» **WHAT YOU HAVE TO DO**:
Set out exactly, line by line, the stretch of data below that begins at the line containing "destruct (entry_loop_ok blake3" and ends at the line containing "let index := build blake3 entries in", with both ends kept.

[[ TASK INPUTS open ]]

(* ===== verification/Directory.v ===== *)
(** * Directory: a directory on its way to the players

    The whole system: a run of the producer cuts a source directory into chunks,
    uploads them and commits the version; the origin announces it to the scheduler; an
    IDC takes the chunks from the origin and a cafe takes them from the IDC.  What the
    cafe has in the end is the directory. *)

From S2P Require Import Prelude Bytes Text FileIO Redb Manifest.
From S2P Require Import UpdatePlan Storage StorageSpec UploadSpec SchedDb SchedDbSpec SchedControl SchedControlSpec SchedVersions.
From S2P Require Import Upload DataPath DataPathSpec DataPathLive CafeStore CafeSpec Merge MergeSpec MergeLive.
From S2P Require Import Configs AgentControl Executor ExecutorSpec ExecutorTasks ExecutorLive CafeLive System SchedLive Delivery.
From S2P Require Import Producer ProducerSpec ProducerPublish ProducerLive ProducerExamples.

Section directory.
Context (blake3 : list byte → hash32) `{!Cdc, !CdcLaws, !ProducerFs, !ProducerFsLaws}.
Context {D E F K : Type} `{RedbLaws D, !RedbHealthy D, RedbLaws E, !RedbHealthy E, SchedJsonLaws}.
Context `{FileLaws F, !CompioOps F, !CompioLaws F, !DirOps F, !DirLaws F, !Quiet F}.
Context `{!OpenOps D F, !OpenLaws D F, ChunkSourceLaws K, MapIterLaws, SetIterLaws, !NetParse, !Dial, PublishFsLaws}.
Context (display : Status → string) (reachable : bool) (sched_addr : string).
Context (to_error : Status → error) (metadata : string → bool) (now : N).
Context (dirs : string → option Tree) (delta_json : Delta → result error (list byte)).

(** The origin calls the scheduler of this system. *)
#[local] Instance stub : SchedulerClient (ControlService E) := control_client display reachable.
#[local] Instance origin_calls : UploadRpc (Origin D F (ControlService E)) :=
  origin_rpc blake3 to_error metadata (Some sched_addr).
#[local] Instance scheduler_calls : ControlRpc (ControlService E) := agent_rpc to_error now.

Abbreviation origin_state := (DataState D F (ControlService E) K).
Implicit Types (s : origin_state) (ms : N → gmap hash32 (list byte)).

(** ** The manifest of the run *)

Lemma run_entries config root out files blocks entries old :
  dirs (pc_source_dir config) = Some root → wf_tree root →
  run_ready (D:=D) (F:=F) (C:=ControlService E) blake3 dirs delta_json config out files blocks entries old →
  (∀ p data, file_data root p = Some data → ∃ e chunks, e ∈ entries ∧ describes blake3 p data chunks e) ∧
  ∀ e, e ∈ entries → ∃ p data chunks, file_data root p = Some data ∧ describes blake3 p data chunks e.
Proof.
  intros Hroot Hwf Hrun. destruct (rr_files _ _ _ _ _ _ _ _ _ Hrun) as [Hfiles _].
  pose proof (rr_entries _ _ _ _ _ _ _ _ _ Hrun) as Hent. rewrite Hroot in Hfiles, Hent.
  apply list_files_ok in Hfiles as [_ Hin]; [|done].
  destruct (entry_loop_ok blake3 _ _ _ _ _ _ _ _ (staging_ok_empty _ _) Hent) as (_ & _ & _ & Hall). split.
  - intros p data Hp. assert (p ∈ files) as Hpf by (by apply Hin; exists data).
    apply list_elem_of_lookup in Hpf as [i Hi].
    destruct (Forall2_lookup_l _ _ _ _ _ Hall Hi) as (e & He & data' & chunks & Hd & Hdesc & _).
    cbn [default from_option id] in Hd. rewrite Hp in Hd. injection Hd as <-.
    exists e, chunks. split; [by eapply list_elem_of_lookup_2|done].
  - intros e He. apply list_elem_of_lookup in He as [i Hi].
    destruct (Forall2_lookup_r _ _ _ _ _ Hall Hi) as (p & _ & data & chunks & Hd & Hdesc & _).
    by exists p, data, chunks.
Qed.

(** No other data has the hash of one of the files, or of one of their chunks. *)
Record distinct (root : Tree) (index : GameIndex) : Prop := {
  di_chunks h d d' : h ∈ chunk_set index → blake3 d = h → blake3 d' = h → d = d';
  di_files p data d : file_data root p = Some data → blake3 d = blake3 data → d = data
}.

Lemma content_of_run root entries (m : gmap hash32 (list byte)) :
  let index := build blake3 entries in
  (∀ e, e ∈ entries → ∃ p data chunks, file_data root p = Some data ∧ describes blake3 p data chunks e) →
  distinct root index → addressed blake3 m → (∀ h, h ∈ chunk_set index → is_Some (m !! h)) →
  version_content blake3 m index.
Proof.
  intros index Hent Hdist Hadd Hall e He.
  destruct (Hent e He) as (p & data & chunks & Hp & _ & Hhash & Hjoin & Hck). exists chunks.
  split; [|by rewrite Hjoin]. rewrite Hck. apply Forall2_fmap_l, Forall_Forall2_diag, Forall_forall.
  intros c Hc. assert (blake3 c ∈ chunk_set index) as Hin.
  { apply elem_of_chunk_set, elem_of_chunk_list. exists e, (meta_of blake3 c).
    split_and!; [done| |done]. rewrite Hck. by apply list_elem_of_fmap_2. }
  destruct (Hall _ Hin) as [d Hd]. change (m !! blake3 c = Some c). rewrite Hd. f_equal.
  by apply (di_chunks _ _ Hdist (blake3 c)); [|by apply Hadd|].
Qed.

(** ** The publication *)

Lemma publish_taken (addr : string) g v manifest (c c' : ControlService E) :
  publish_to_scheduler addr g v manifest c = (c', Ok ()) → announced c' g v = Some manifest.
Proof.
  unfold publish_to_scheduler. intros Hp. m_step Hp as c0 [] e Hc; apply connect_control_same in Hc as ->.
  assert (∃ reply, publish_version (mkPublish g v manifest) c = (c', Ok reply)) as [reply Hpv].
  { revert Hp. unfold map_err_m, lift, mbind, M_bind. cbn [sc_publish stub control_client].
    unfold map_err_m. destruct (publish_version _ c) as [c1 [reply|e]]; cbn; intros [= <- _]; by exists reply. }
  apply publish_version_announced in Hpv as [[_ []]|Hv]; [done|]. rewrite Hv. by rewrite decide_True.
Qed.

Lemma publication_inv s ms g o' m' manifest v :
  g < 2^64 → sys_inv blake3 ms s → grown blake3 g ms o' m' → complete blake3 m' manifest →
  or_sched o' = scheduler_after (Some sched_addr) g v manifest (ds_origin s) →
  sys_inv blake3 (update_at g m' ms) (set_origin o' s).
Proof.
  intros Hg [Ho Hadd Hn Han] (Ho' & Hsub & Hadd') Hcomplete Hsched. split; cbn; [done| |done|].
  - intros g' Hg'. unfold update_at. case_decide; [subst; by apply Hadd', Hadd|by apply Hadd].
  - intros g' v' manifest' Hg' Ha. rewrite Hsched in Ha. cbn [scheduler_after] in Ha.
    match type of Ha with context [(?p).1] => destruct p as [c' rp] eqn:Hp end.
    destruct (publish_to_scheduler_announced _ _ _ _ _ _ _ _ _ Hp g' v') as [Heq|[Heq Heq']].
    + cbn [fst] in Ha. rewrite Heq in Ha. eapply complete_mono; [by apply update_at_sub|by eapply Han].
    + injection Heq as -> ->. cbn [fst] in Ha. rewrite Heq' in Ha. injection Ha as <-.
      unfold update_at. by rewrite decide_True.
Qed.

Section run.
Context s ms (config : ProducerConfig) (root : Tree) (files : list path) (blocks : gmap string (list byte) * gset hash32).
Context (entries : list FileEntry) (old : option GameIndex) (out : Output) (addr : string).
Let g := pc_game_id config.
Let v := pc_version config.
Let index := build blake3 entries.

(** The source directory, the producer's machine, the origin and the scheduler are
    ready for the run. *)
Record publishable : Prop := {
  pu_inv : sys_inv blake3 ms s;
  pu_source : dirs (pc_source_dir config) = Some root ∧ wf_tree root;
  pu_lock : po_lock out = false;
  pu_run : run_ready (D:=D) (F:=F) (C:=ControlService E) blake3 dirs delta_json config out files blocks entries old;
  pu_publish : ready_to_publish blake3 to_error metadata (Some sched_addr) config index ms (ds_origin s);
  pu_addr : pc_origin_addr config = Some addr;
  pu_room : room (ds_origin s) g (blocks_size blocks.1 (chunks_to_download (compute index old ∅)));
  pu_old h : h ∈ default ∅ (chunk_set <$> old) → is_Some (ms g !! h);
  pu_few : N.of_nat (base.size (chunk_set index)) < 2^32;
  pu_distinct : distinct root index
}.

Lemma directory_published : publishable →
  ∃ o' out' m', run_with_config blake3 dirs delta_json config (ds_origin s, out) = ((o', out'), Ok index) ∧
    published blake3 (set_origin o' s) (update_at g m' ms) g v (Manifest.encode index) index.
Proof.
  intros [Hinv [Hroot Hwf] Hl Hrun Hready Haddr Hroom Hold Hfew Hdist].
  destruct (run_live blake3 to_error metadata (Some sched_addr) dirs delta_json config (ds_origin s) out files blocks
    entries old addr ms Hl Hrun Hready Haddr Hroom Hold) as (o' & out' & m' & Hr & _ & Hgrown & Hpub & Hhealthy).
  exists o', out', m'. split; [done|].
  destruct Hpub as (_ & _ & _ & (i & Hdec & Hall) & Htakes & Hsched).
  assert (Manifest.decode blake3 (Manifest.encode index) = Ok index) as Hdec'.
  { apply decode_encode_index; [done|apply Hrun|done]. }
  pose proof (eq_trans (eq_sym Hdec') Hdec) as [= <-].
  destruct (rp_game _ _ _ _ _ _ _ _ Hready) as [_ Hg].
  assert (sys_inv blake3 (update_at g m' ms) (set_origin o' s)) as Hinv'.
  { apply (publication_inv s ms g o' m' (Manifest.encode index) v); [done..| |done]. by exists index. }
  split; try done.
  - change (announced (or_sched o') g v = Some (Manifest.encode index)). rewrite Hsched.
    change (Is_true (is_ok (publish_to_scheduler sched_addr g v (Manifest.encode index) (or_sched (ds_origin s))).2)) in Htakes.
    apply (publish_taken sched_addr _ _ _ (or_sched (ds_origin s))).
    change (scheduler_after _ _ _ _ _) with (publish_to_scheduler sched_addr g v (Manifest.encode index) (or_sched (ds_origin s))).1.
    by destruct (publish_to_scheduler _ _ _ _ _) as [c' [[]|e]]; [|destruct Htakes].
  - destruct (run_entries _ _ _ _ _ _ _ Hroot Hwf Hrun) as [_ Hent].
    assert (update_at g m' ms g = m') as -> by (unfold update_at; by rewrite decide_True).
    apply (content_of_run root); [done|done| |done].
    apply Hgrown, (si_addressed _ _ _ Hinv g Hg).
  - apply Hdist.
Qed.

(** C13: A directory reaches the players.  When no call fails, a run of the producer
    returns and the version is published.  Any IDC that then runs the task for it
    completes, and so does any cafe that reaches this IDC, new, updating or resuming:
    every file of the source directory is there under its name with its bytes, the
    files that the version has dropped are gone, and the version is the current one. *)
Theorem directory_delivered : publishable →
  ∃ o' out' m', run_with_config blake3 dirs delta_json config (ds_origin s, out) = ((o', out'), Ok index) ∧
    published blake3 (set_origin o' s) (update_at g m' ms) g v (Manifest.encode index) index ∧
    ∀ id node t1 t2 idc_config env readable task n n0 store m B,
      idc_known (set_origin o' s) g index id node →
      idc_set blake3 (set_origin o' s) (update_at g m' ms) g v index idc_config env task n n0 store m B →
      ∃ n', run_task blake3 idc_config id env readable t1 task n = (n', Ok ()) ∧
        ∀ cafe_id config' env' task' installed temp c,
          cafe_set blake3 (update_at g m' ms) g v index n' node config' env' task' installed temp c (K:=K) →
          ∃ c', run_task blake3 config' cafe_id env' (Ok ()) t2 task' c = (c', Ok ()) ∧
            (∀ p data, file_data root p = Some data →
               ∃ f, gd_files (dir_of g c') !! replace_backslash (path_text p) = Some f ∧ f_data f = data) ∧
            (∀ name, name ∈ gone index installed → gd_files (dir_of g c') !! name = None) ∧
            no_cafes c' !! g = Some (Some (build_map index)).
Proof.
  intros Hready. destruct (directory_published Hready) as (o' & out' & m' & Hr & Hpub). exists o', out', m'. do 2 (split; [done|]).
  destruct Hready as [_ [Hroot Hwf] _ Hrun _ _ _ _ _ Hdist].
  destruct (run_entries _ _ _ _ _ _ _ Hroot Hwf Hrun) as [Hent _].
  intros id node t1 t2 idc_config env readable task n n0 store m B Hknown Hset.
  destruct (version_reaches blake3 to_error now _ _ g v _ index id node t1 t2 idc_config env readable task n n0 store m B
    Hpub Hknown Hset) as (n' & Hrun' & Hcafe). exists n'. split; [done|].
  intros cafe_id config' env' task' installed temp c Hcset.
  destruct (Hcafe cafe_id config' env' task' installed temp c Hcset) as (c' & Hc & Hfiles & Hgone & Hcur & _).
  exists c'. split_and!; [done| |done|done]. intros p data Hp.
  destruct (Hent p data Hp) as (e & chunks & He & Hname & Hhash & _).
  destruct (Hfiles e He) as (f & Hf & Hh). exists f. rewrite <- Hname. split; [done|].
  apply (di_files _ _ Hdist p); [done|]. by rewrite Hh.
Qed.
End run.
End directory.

[[ TASK INPUTS closed ]]

» **EXPECTED ANSWER**:
  destruct (entry_loop_ok blake3 _ _ _ _ _ _ _ _ (staging_ok_empty _ _) Hent) as (_ & _ & _ & Hall). split.
  - intros p data Hp. assert (p ∈ files) as Hpf by (by apply Hin; exists data).
    apply list_elem_of_lookup in Hpf as [i Hi].
    destruct (Forall2_lookup_l _ _ _ _ _ Hall Hi) as (e & He & data' & chunks & Hd & Hdesc & _).
    cbn [default from_option id] in Hd. rewrite Hp in Hd. injection Hd as <-.
    exists e, chunks. split; [by eapply list_elem_of_lookup_2|done].
  - intros e He. apply list_elem_of_lookup in He as [i Hi].
    destruct (Forall2_lookup_r _ _ _ _ _ Hall Hi) as (p & _ & data & chunks & Hd & Hdesc & _).
    by exists p, data, chunks.
Qed.

(** No other data has the hash of one of the files, or of one of their chunks. *)
Record distinct (root : Tree) (index : GameIndex) : Prop := {
  di_chunks h d d' : h ∈ chunk_set index → blake3 d = h → blake3 d' = h → d = d';
  di_files p data d : file_data root p = Some data → blake3 d = blake3 data → d = data
}.

Lemma content_of_run root entries (m : gmap hash32 (list byte)) :
  let index := build blake3 entries in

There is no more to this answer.